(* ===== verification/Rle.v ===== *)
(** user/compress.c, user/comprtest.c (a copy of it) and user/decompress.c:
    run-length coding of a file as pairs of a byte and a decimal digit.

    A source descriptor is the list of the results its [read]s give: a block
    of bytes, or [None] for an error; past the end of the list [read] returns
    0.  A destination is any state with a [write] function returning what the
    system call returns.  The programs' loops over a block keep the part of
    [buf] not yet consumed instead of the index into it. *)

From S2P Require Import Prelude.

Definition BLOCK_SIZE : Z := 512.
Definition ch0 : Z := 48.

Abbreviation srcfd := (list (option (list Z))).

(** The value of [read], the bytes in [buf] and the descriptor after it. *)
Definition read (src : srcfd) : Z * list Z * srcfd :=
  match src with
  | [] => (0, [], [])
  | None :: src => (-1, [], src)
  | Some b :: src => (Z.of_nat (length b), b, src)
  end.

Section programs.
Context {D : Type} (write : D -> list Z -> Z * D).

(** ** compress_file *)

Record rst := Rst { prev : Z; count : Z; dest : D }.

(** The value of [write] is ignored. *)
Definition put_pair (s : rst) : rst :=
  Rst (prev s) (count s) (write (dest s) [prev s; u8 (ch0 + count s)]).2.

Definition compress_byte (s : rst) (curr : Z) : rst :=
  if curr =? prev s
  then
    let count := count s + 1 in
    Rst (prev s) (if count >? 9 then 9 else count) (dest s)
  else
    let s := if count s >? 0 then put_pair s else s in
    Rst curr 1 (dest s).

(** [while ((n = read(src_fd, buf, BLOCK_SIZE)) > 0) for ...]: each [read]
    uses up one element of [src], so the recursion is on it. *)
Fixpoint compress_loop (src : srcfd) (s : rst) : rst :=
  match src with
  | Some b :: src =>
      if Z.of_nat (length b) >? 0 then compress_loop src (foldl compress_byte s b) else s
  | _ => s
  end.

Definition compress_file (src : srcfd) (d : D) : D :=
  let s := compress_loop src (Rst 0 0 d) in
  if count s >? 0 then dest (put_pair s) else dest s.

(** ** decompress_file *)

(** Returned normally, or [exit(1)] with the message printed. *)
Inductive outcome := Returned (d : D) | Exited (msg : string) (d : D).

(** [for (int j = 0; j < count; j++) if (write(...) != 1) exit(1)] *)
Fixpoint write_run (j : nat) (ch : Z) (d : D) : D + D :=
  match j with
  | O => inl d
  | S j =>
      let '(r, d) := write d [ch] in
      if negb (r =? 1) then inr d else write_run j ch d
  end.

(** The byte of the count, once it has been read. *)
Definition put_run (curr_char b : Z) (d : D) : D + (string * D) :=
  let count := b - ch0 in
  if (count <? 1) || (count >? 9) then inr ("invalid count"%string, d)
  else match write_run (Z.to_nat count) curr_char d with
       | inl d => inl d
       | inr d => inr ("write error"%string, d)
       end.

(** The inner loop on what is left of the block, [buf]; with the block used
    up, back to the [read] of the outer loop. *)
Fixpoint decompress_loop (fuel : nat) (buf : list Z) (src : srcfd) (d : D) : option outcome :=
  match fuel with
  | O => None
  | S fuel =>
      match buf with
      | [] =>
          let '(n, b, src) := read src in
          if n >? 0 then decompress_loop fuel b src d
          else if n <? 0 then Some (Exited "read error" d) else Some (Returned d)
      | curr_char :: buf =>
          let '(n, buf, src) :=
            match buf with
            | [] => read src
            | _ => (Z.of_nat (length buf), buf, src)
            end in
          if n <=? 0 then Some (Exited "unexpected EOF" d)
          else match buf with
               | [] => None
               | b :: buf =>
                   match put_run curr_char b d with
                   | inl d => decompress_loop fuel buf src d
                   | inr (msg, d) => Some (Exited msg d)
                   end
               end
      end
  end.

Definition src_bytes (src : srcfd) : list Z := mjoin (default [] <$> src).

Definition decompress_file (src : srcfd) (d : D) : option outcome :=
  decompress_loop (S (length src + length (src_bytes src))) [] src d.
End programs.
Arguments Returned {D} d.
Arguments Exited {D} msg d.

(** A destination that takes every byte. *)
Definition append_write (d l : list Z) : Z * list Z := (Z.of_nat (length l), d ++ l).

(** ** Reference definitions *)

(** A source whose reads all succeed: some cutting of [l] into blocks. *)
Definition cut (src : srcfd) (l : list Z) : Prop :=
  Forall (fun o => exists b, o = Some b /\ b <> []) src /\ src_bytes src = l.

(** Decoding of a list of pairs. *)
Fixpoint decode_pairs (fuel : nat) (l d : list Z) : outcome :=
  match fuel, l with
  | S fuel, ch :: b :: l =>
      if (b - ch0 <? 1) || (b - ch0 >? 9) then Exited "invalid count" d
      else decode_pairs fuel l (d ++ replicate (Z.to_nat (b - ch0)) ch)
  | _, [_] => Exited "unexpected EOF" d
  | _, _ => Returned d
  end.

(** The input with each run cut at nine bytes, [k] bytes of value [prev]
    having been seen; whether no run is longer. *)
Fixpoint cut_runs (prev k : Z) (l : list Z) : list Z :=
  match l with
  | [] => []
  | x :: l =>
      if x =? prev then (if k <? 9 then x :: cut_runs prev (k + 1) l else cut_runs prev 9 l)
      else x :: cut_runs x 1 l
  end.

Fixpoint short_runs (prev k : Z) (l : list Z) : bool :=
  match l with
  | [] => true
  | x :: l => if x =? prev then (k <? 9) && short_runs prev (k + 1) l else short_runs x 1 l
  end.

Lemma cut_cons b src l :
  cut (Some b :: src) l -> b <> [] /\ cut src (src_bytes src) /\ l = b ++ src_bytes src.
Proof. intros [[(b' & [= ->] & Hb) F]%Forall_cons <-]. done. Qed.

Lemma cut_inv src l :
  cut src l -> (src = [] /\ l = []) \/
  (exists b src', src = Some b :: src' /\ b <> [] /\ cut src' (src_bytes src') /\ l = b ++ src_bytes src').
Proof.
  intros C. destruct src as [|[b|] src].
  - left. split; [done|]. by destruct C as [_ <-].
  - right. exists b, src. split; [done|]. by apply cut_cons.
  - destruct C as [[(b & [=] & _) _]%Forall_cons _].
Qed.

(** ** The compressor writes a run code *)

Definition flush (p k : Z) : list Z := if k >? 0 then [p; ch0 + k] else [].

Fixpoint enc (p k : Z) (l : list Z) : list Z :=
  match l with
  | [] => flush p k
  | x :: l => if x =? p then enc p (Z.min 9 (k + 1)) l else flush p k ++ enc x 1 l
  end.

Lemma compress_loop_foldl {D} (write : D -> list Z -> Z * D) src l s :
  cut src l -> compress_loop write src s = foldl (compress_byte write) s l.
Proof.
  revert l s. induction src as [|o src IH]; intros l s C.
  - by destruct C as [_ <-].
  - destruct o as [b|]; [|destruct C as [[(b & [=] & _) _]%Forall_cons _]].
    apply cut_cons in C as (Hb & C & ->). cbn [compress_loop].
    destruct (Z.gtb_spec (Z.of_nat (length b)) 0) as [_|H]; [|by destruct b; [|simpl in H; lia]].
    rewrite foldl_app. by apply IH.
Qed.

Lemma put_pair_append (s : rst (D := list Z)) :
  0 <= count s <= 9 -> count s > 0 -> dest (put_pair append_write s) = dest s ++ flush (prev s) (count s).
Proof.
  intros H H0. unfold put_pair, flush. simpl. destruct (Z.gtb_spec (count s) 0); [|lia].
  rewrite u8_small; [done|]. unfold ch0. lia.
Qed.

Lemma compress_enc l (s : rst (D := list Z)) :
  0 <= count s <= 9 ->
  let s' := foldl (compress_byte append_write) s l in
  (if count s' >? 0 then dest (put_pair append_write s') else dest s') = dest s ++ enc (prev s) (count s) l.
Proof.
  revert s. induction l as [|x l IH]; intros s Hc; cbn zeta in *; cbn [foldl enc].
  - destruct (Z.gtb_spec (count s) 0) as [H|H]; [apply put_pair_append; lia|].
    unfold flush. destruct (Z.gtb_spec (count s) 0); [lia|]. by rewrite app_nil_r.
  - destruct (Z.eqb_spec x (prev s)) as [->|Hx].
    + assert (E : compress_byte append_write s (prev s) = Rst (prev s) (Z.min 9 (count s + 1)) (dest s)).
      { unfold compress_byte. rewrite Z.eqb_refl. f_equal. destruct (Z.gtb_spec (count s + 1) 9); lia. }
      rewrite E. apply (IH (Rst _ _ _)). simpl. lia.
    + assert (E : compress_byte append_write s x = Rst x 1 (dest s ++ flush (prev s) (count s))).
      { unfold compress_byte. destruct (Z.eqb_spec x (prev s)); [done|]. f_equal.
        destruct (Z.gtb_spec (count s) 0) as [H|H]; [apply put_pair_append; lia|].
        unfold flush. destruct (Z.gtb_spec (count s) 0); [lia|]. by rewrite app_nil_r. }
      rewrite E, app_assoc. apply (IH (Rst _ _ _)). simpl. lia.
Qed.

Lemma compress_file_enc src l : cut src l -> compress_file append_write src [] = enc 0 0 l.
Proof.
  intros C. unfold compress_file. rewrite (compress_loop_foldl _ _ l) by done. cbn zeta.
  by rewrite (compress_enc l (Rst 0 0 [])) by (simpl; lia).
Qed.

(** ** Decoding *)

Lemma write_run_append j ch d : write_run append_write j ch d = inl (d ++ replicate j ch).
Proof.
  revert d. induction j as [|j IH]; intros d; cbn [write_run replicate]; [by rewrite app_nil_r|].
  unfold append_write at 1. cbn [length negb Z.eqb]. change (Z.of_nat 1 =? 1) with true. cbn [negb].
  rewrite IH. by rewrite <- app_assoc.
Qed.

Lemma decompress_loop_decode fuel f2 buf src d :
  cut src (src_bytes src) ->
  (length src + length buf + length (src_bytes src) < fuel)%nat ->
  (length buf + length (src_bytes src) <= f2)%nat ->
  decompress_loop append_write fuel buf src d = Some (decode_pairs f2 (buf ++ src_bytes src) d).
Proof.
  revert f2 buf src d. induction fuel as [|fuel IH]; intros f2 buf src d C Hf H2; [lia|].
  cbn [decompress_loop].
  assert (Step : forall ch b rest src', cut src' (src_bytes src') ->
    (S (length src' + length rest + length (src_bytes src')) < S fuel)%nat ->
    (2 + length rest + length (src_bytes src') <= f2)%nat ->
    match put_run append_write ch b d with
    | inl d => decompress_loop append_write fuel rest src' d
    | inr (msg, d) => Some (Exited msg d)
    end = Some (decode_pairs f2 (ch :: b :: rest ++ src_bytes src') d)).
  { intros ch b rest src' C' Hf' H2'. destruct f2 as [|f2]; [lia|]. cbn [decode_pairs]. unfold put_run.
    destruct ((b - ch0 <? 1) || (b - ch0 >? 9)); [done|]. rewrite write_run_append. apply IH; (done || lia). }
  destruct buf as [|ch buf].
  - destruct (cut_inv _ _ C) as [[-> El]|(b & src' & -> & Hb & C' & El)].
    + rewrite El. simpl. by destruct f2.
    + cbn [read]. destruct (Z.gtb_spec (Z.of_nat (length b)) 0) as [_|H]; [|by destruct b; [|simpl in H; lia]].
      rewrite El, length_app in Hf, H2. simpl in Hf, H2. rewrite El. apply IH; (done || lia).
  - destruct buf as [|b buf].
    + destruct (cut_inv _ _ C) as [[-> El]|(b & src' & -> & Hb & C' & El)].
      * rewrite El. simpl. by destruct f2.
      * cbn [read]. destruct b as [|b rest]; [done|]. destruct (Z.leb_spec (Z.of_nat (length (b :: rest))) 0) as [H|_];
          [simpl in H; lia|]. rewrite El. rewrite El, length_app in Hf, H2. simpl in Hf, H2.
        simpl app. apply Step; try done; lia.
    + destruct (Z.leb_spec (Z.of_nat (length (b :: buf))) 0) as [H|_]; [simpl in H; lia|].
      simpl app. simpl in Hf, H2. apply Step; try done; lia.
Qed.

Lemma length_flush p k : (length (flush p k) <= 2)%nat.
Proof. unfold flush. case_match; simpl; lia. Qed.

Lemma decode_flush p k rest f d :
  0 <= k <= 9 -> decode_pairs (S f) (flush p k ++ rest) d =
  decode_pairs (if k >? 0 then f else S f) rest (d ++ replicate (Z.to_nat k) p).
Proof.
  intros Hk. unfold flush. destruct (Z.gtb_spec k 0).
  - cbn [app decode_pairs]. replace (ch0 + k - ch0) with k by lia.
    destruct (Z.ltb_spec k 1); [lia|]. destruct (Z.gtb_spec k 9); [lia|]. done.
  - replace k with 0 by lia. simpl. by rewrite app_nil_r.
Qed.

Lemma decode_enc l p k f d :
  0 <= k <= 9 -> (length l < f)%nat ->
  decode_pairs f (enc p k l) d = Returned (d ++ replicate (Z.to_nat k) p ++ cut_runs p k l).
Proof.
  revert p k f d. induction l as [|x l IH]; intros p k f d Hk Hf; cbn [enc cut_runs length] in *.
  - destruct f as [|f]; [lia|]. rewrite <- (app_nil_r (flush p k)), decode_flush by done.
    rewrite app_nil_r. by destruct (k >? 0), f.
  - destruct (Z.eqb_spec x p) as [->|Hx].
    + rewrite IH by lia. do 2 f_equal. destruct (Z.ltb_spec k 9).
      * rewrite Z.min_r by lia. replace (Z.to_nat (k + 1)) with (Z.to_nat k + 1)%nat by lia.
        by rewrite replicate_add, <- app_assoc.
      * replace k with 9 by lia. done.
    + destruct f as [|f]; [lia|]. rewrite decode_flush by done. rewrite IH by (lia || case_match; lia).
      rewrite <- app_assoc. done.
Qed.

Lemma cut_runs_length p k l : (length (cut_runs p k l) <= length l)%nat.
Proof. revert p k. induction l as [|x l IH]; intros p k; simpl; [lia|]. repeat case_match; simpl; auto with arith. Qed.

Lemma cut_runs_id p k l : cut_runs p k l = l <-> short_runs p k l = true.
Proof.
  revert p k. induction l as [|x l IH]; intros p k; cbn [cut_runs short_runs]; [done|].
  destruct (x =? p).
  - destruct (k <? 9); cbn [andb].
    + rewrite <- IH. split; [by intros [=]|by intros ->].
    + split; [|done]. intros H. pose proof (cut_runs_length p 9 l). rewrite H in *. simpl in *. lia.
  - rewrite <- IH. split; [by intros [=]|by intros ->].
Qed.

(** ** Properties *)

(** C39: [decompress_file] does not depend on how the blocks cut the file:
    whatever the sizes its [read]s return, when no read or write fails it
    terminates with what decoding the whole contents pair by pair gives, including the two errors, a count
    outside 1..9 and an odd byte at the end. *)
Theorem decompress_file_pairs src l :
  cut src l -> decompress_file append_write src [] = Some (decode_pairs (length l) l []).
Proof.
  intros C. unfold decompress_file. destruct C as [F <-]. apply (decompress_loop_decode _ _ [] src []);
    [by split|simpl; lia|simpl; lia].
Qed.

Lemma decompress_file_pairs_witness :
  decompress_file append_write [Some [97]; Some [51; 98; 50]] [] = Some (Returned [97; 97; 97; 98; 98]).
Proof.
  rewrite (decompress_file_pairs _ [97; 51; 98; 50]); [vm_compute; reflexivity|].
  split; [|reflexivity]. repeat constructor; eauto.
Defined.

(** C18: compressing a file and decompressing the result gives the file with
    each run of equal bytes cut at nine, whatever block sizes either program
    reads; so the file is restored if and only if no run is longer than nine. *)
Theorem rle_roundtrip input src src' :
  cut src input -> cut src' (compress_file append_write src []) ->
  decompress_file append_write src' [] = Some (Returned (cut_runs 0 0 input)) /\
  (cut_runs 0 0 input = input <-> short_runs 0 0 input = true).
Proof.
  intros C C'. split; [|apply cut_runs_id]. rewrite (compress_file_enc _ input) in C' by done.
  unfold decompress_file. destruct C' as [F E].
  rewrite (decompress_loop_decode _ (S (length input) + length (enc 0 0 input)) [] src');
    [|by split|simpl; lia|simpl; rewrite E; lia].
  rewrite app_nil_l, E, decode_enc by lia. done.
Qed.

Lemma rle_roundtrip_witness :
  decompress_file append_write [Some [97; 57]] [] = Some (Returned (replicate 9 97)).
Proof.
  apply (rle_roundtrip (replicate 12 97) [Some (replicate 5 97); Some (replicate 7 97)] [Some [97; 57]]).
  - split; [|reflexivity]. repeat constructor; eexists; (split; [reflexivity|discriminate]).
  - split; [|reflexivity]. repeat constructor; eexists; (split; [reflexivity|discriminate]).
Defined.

....

> Work task
Please give an exact restatement of only the lines from the beginning of the material above to the line with "run-length coding of", inclusive.

> Response
(* ===== verification/Rle.v ===== *)
(** user/compress.c, user/comprtest.c (a copy of it) and user/decompress.c:
    run-length coding of a file as pairs of a byte and a decimal digit.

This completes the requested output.